Content chunking for AI is how AI systems break your page into pieces and decide which pieces matter for answering a user's question. Unlike traditional SEO, where Google reads your entire page, AI systems work differently. They parse your page into chunks (logical sections with clear boundaries) and retrieve only the chunks that match what someone asked.

The pages that get cited most often are not the longest ones. They are the ones structured in a way that makes it easy for AI to find, extract, and cite the right section. This chapter covers how that process works and what it means for how you structure content.

What is content chunking and why AI needs it

AI systems have a context window (a limit to how much text they can process at once). ChatGPT's context window is 128,000 tokens. Claude's is even larger. But a context window is not the same as unlimited reading capacity. When an AI answers a question, it does not read your entire page word-for-word. Instead, it retrieves the chunks of your page that are most relevant to the question, then generates an answer based on those chunks.
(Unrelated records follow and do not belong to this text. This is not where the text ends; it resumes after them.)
(** Out of reuse mode nothing is shared: a call of [linear] that has
    registered its parameters cannot be repeated in the same scope.  The second
    call fails with the [ValueError] of [get_variable], which finds the name
    of the matrix in the store, and leaves the store as the first call left
    it. *)
Theorem linear_twice_out_of_reuse_mode (args : list Tensor) (B output_size : nat)
    (bias : bool) (bias_start : R) (scope : option string) (identity : Z) (w : world) :
  args <> [] ->
  Forall (valid_arg B) args ->
  square_identity (map feature_dim args) output_size identity ->
  reuse w = false ->
  variables w !! matrix_name w scope = None ->
  (bias = true -> variables w !! bias_name w scope = None) ->
  exists res w1 msg w2,
    linear (ArgsList args) output_size bias bias_start scope identity w = (Ok res, w1) /\
    linear (ArgsList args) output_size bias bias_start scope identity w1
    = (Raise (ValueError msg), w2) /\
    variables w2 = variables w1 /\ scope_name w2 = scope_name w1.
Proof.
  intros Hne Hargs Hsq Hreuse Hfresh Hbias.
  destruct (linear_fresh args B output_size bias bias_start scope identity w
              Hne Hargs Hsq Hreuse Hfresh Hbias) as [d Hrun].
  cbn zeta in Hrun.
  match type of Hrun with _ = (Ok ?t0, ?w0) => set (res := t0) in *; set (w1 := w0) in * end.
  set (dims := map feature_dim args) in *.
  set (q := scope_join (scope_name w) (scope_or scope "Linear")).
  assert (Hshapes : Forall (fun shape => length shape = 2 /\ 0 < shape_dim shape)
                      (map get_shape args)).
  { apply Forall_map. eapply Forall_impl; [exact Hargs|]. intros a. apply valid_arg_shape. }
  assert (Hnz : Forall (fun n_in => n_in + output_size <> 0) dims).
  { apply Forall_map. eapply Forall_impl; [exact Hargs|]. intros a Ha.
    pose proof (valid_arg_feature_dim B a Ha). cbn. lia. }
  assert (Hdims : map shape_dim (map get_shape args) = dims).
  { by rewrite map_map. }
  assert (Hreg : is_Some (variables w1 !! matrix_name w scope)).
  { unfold w1. cbn [variables]. destruct bias.
    - rewrite lookup_insert_ne by apply bias_name_not_matrix_name.
      rewrite lookup_insert_eq. by eexists.
    - rewrite lookup_insert_eq. by eexists. }
  destruct Hreg as [v Hv].
  set (w2 := set_rng (rng_after dims 0 output_size identity (rng w1)) (set_scope q w1)).
  assert (Hbody : linear_body args dims output_size bias bias_start identity (set_scope q w1)
            = (Raise (ValueError ("Variable " +:+ matrix_name w scope
                                    +:+ " already exists, disallowed.")), w2)).
  { unfold linear_body.
    rewrite (bind_Ok _ _ _ _ _ (fixed_initializer_ok dims output_size identity _ Hnz Hsq)).
    rewrite bind_eq. unfold get_variable.
    cbn [set_rng set_scope scope_name variables rng uninit reuse].
    change (scope_join q "Matrix") with (matrix_name w scope).
    rewrite Hv. change (reuse w1) with (reuse w). by rewrite Hreuse. }
  exists res, w1. eexists _, (leave_scope w1 w2). split; [done|]. split; [|done].
  rewrite (linear_on_list args) by done.
  rewrite (bind_Ok _ _ _ _ _ (linear_shapes_loop_ok _ _ 0 [] w1 Hshapes)).
  cbn [snd app]. rewrite Hdims. rewrite bind_eq.
  by rewrite (variable_scope_Ok _ _ _ _ _ Hbody).
Qed.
This is why chunking matters. If your page is unstructured (long paragraphs with no clear breaks, no subheadings, no logical section boundaries), the AI has to guess where one idea ends and another begins. When an AI has to guess, it often gets it wrong. It might pull a chunk that includes information from two different sections, or miss important context because the section break was unclear.

When your page is well-chunked, the boundaries are clear. An AI can pull exactly what it needs without confusion. The better the chunks, the more accurately the AI can answer the user's question and the more likely it will cite your content.

How AI actually chunks your page

AI systems use different chunking strategies depending on the platform. There is no single universal method, but most follow one of these approaches.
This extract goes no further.